The long job was run by a colleague. Then my job of the same input at Ares compter was much shorter. We tested it several times and got running time 1h-7min down to 29 min all of them using 48 cpu at 1 node,
and the running time for 96 cpu at 2 nodes was only 6min. Seems that it strongly depends on the number of users.
I contiinue testing memory (up to 96 atoms). The inputs for the above case are attached.

Buona Pasqua!
Gosia

Re: BSE SLEPC - memory efficiency could be improved

Posted: Fri Apr 25, 2025 7:30 am
by batman
Dear Gosia,

Couple of things:

1) When dealing with large files, performing parallel I/O on HPCs requires manual intervention. This can have a significant impact on I/O time.
This is not related to Yambo or its underlying I/O libraries. Moreover, it depends on the specific filesystem your HPC uses.
For instance, according to https://docs.lumi-supercomputer.eu/stor ... ems/lumip/, the scratch storage is equipped with a Lustre file system.
In that case, you need to adjust some parameters (mainly the stripe count for Lustre, based on my experience). Please refer to your HPC documentation.
For LUMI, a quick Google search led me to this: https://lumi-supercomputer.github.io/LU ... 08_Lustre/
Alternatively, you can contact your HPC administrator for help.
In any case, if you don’t need to store the kernel, since it is very fast in your case, you can follow Davide’s suggestion.

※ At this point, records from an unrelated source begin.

(** The tail scratch holds the padded message from [ts] on. *)
Lemma plan_tail_spec {E} total ts : sizes total ts -> eff * 8 < 2 ^ 64 ->
  exists rest, plan_tail (E := E) d eff ts total = Ok (zdrop (64 * ts) (md_pad msg) ++ rest).
Proof.
  intros [Ht H1 Hs Hts] Hov. pose proof (effective_len_ge raw pad_to). pose proof (zlen_nonneg d).
  set (t := zdrop (64 * ts) msg). assert (zlen t = eff - 64 * ts) as Hlt
    by (unfold t; rewrite zlen_drop, zlen_zero_extend by lia; lia).
  set (len := 64 * total - 64 * ts).
  assert (zlen t + 9 <= len <= 128) as Hlen by (pose proof (Z.mod_pos_bound (55 - eff) 64); lia).
  assert (0 <= ts) as Hts0 by lia.
  assert (zdrop (64 * ts) (md_pad msg) = last_blocks t len (8 * eff)) as ->.
  { unfold md_pad. rewrite zdrop_app_le by (rewrite zlen_zero_extend; lia). fold t. unfold last_blocks.
    rewrite zlen_zero_extend. do 3 f_equal. f_equal. lia. }
  exists (zreplicate (128 - len) x00). unfold plan_tail, BLOCK, TAIL_BLOCKS. change (2 * 64) with 128.
  rewrite (Z.mul_comm ts). rewrite <- tail_scratch by done.
  assert ((if 64 * ts <? raw
      then d' ← slice_from d (64 * ts); copy_range (zreplicate 128 x00) 0 (raw - 64 * ts) d'
      else Ok (zreplicate 128 x00)) = Ok (E := E) (t ++ zreplicate (128 - zlen t) x00)) as Hhead.
  { unfold t, zero_extend. destruct (Z.ltb_spec (64 * ts) raw).
    - rewrite slice_from_ok, bind_Ok by lia.
      rewrite copy_range_ok by (rewrite ?zlen_replicate, ?zlen_drop by lia; lia).
      rewrite zdrop_app_le, zdrop_replicate by lia.
      assert (ztake 0 (zreplicate 128 x00) = []) as -> by done. cbn [app]. rewrite <- app_assoc.
      rewrite zlen_app, zlen_drop, zlen_replicate, zreplicate_app by lia. do 3 f_equal. lia.
    - rewrite zdrop_app_ge, zdrop_replicate, zlen_replicate, zreplicate_app by lia. do 2 f_equal. lia. }
  rewrite Hhead, bind_Ok. replace (eff - 64 * ts) with (zlen t) by lia.
  destruct (set_at _ _ x80) as [a| |]; [|done|done]. rewrite !bind_Ok.
  rewrite (proj2 (Z.ltb_lt _ _)), bind_Ok by lia. rewrite (Z.mul_comm eff).
  f_equal; [lia|lia].
Qed.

2) If you are already aware of (1), you can read this. As already mentioned, the IO_BS function in Yambo is called over 100K times.
This is exactly what the HDF5/NetCDF libraries advise users to avoid when performing large parallel writes.
However, this was a kind of compromise — writing frequently allows for restarting BSE calculations, at the cost of some performance penalty. But this penalty can become significant when performing writing large files. This is not a solution, but simply an explanation of why certain things are sometimes coded this way.

Best regards,
Murali